Wouldn't it result in additional tax revenue while preventing Disney's movies from proliferating throughout society unimpeded?
In all honesty, I really think you should think this idea through. Compared to the status quo, where we get zero tax revenue from intellectual property, this system would guarantee an expiration based on commercial viability. It couldn't sustain forever because the scale would always accelerate at a rate faster than any economy could sustain it. But it would have this additional benefit in that the more some intellectual property becomes commercially sustainable, the more revenue society can collect.
How does that even begin to approach horrible when it's magnitudes more equitable than the status quo?
I mean they already pay taxes (allegedly). When artists create good works that become popular the state also gets sales taxes from the consumer side as money changes hands in exchange for the work. If we just wanted money we'd be better served by getting rid of the loopholes and tax games the wealthy can take advantage of to avoid paying their share.
I'm pretty adverse to the idea of codifying a system where people with vast sums of money can pay for extra rights under the law.

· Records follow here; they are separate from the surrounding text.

(** * The CBOR reader and writer of Contiki-NG (os/lib/cbor.c, os/lib/cbor.h)

    A shallow embedding of the prepend-only CBOR writer and of the forward
    CBOR reader, and the properties of both that the design document states.

    Conventions of the embedding.
    - C integers are mathematical integers ([Z]); every conversion to a
      fixed-width type is written out ([to_uint8], [to_uint64], [to_size_t]).
    - The width of [size_t] and [CBOR_MAX_NESTING] are parameters of the
      development: the former is fixed by the platform, the latter by
      [CBOR_CONF_MAX_NESTING] (8 when the project does not configure it).
    - A pointer is an address; [NULL] is the address 0.  Memory maps every
      address to the byte stored there.
    - A C function that receives [cbor_writer_state_t *state] takes the
      state (and memory, if it touches the buffer) and returns the updated
      ones next to its result.
    - [cbor.c] has two variants of the loops that copy the argument of a
      header, selected by [__BIG_ENDIAN__]; this is the variant of
      little-endian targets ([! __BIG_ENDIAN__]). *)

From Stdlib Require Import ZArith Lia Bool.
From stdpp Require Import base numbers list.

Local Open Scope Z_scope.

(** ** <stdint.h> *)

Definition UINT8_MAX : Z := 255.
Definition UINT16_MAX : Z := 65535.
Definition UINT32_MAX : Z := 4294967295.
Definition UINT64_MAX : Z := 18446744073709551615.

Definition to_uint8 (z : Z) : Z := z mod 2 ^ 8.
Definition to_uint64 (z : Z) : Z := z mod 2 ^ 64.

(** ** Memory *)

Definition mem := Z -> Z.

Definition NULL : Z := 0.

Definition load8 (m : mem) (a : Z) : Z := to_uint8 (m a).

If anything we should offer more support to small artists and not turn them into an underclass, but at a minimum we should enforce an even playing field. It's a bit twisted to call a "rights for those who can pay" system "equitable"
Remember that the goal here is to end rent seeking, not allow it but only for the wealthy for as long as it's profitable for them. If the tax is high enough to stop the bad behavior we might as well have just banned it in the first place because if it isn't high enough to stop it, then the tax just becomes another cost of doing business and that's ignoring the fact that more tax money doesn't nessesarily benefit society to the extent that it should. Far too many tax dollars end up in the pockets of private corporations seeking profits (although that's a different problem)
The fact is that our economy and our culture will both benefit by works entering the public domain as that allows new creators to build on and explore those ideas which means more people being hired to work on those new projects, more products for consumers to purchase from retailers, and more taxes going to the government from a wider variety of sources which is itself a very good thing since mega-corps with monopolies on our culture and the tax revenue those cultural works generate can give those corporations a greater influence over government.
Society would work a LOT better if there were a lot more rent-seeking against extremely wealthy people and companies.
the thought is that the copyright value accrued out of some accident and thus, the owner does not deserve its value . That thinking is flawed. If anything, the copyright owner contributed to the equity accrued to the copyright. They should be able to pay the high price to keep adding value to it. This does not discriminate. IN fact, i would say the opposite, what you are proposing, feels like stealing.
If i dump millions into developing a copyrighted work, why could any random artist with nothing to lose be able to exploit the work by paying a small/no fee? This seems incredibly unfair. Do you agree?
The owner deserves to make as much money from their product as they can, but they should only be able to exclusively profit from that work in any form for 10 years. That's entirely fair.
Copyright isn't the natural order of things. It's an extraordinary restriction on our freedoms. If I hear a song, there's no kind of natural law making it wrong for me to sing it while out in public the next day. There's nothing morally wrong with that either. It's a massive imposition for the government to tell a free person that they can't share certain stories with others.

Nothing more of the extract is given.